‘Citizens of Nowhere’

New UCSB series, “Changing Faces of U.S. Citizenship,” debuts with talk followed by panel discussion

Few issues in the current U.S. political climate sparks more fervent debate than the role and fate of undocumented immigrants. A new series at UC Santa Barbara, “Changing Faces of U.S. Citizenship,” will explore immigration and seeks to bring the Santa Barbara community into the national conversation on this contentious subject.

The first event of the series, “Citizens of Nowhere: The Case for Embracing the Stateless,” is Friday, Feb. 16, at 4 p.m. in the McCune Room on the sixth floor of UCSB’s Humanities and Social Sciences Building. David Baluarte, an associate clinical professor of law and director of the Immigrant Rights Clinic at Washington and Lee School of Law, will be the speaker. A panel discussion featuring four UCSB scholars will follow.

Helen Morales, the Argyropoulos Professor of Hellenic Studies in the Department of Classics at UCSB and a co-organizer of the series with Beth DePalma Digeser, a professor of history, called the project “timely and urgent. It is an invitation to examine U.S. citizenship, the challenges it faces and what might happen to it in the future.

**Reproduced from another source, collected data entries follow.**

(* ===== verification/Hybrid.v ===== *)
(** * Hybrid: versioned pointers that are direct when they can be
    (include/verlib/versioned_hybrid.h, the default), in the configuration
    with regular locks (NoHelp).

    A pointer to an object that has never been recorded is stored directly,
    and the object's own header is the version; otherwise, and for null, an
    indirect link is stored, marked by the lowest bit.  [shortcut] replaces a
    link by its value once nobody can need an older version. *)

From stdpp Require Import prelude list gmap.
From Stdlib Require Import ZArith Lia.
From S2P Require Import Prelude Conc Timestamps Snapshot SpinLock.
Local Open Scope Z_scope.

(** struct versioned, and ver_link when [value] is there *)
Record versioned := mkVersioned { time_stamp : Z; next_version : Z; value : option Z }.

Record state (C : Type) := mkState {
  clock : C;
  heap : gmap Z versioned;
  ptrs : gmap nat Z;          (* the field v of each versioned_ptr *)
  local_stamp : gmap nat Z;
  done_stamp : Z;
  retired : list Z;           (* given to link_pool.retire *)
}.
Arguments mkState {C} _ _ _ _ _ _. Arguments clock {C} _. Arguments heap {C} _.
Arguments ptrs {C} _. Arguments local_stamp {C} _. Arguments done_stamp {C} _.
Arguments retired {C} _.

(** ** The indirect bit *)
Definition add_indirect (ptr : Z) : Z := Z.lor 1 ptr.
Definition strip_indirect (ptr : Z) : Z := Z.land ptr (not64 1).
Definition is_indirect (ptr : Z) : bool := negb (Z.land ptr 1 =? 0).

Section hybrid.
Context {C : Type} (less : Z → Z → bool) (get_write_stamp : nat → prog C Z).
Context (alloc : gmap Z versioned → Z).
#[local] Abbreviation state := (state C).

Definition set_clock (t : C) (s : state) : state :=
  mkState t (heap s) (ptrs s) (local_stamp s) (done_stamp s) (retired s).
Definition set_heap (h : gmap Z versioned) (s : state) : state :=
  mkState (clock s) h (ptrs s) (local_stamp s) (done_stamp s) (retired s).
Definition set_ptrs (m : gmap nat Z) (s : state) : state :=
  mkState (clock s) (heap s) m (local_stamp s) (done_stamp s) (retired s).
Definition set_local (l : gmap nat Z) (s : state) : state :=
  mkState (clock s) (heap s) (ptrs s) l (done_stamp s) (retired s).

“However,” she continued, “citizenship has been a longstanding interest of ours (we are both scholars of the ancient world) and the project will also explore how U.S. citizenship came to be formed: what it took from ancient Greek and Roman models of citizenship, and how it changed with Reconstruction and women’s suffrage. Why are some groups of people second-class citizens? Did you know that it is legal for disabled employees to be paid less than the minimum wage? And that convicted felons cannot vote?”

The discussion panel will include Ben V. Olguín, the Robert and Liisa Erickson Presidential Chair in English; Paul Spickard, professor of history; Diana Valdivía, UCSB undocumented services coordinator; and Kalina Yamboliev, a history graduate student.

“Changing Faces of U.S. Citizenship” is part of UCSB’s “Critical Issues in America” series, which is sponsored by the College of Letters and Science. It is co-sponsored by the Office of the Executive Vice Chancellor, the Office of the Associate Vice Chancellor for Diversity and Equity, and the Academic Senate.

Among future events in the series is a screening of the documentary about the 14th Amendment, “14: Dred Scott, Wong Kim & Vanessa Lopez” on Thursday, March 8 at 7 p.m. in UCSB’s Pollock Theater. A Q&A with the film’s director, UCSB alumna Anne Galisky, will follow.

Other events will include a conference on the humanities in prisons co-sponsored by UCSB’s Interdisciplinary Humanities Center, and several speakers. Scheduled are Julie Chavez Rodriguez, state director for U.S. Sen. Kamala Harris and formerly senior deputy director of public engagement for the Obama administration; Bonnie Honig, Nancy Duke Lewis Professor of Modern Culture and Media and Political Science at Brown University, who will speak about protest from Antigone to Colin Kaepernick; and Dan-el Padilla Peralta, professor of classics at Princeton University and author of “Undocumented: A Dominican Boy’s Odyssey from A Homeless Shelter to the Ivy League.”